De acordo com informações da Agência Sebrae de Notícias, a nova legislação estabelece critérios claros para a operação dessas unidades dentro dos supermercados. A instalação deve ocorrer em um espaço físico delimitado e exclusivo para a atividade farmacêutica, garantindo a separação das demais operações comerciais.

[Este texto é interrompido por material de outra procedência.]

(** A handler never writes the storage; it either leaves [tasks] and
    [pending] alone or schedules the effect. *)
Lemma handle_shape ev st :
  storage (handle randomUUID ev st) = storage st /\
  ((tasks (handle randomUUID ev st) = tasks st /\
    pending (handle randomUUID ev st) = pending st) \/
   pending (handle randomUUID ev st) = true).
Proof.
  destruct ev; simpl; try (split; [done|by left]); try (split; [done|by right]).
  - unfold TaskInput.handleSubmit. destruct (js_truthy _); simpl;
      split; [done|by right|done|by left].
  - destruct (editing st); simpl; split; [done|by left|done|by left].
  - destruct (editing st); simpl; split; [done|by left|done|by left].
  - unfold TaskList.handleSaveEdit. destruct (editing st) as [e|]; simpl;
      [destruct (js_truthy _); simpl|]; split; try done; by (left + right).
Qed.

(** What the storage holds when no effect is pending. *)
Definition persisted (st : AppState) : Prop :=
  pending st = false /\
  storage st !! Storage.TASKS_KEY = Some (JSON_stringify (Storage.encode_tasks (tasks st))).

Lemma commit_persisted st :
  (pending st = false -> persisted st) -> persisted (commit st).
Proof.
  unfold commit. destruct (pending st) eqn:E; [|auto].
  intros _. split; [done|]. simpl. apply lookup_insert_eq.
Qed.

Lemma dispatch_persisted ev st : persisted st -> persisted (dispatch randomUUID ev st).
Proof.
  intros [Hp Hs]. apply commit_persisted. intros Hp'.
  destruct (handle_shape ev st) as [Hst [[Ht Hpe]|Hpe]]; [|congruence].
  split; [done|]. by rewrite Hst, Ht.
Qed.

Lemma mount_persisted ls st : mount ls = Running st -> persisted st.
Proof.
  unfold mount. destruct (Storage.load ls); intros H; inversion H; subst.
  by apply commit_persisted.
Qed.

O impacto da medida é acompanhado de perto por cerca de 105 mil pequenos negócios do setor farmacêutico no país, que observaram a tramitação do projeto no Congresso Nacional. Para esses empreendedores, a mudança representa tanto um desafio competitivo quanto uma oportunidade de reposicionamento no mercado.
Segundo o analista de Competitividade do Sebrae, Flávio Petry, o novo cenário pode favorecer as farmácias que investirem no relacionamento com o cliente como diferencial estratégico. “É o bom e velho relacionamento com o público, compreender, ter uma boa base de conhecimento, entender os seus hábitos de consumo e, a partir daí, trabalhar esse relacionamento”, afirmou.
Ele destaca que, diante da possível concorrência com grandes redes e supermercados, as farmácias de pequeno porte devem apostar na personalização do atendimento, inclusive no ambiente digital. “Um atendimento próximo, humanizado, dentro de um WhatsApp, por exemplo, faz toda a diferença. As farmácias de bairro, com sua entrega rápida, conseguem trazer algo a mais do que a operação nos supermercados”, apontou.
Apesar da autorização para funcionamento dentro dos supermercados, a lei impõe limites à atuação desses estabelecimentos. Conforme explica Petry, a comercialização de medicamentos não poderá ocorrer de forma indiscriminada. “A lei traz a possibilidade de eles poderem exercer essa atividade de forma complementar dentro da sua operação. Então, é uma categoria dentro do estabelecimento que vai funcionar de forma separada das demais operações do supermercado”, explicou.
Outro ponto central da legislação é a obrigatoriedade da presença de farmacêuticos legalmente habilitados durante todo o horário de funcionamento. Além disso, o texto determina que a dispensação dos medicamentos só poderá ocorrer após o pagamento ou, alternativamente, que os produtos sejam transportados até o caixa em embalagem lacrada, inviolável e devidamente identificada.
Com regras que buscam equilibrar ampliação de acesso e segurança sanitária, a Lei nº 15.357 tende a reconfigurar a dinâmica do setor farmacêutico, exigindo adaptação dos pequenos negócios e abrindo novas possibilidades de atuação no varejo brasileiro.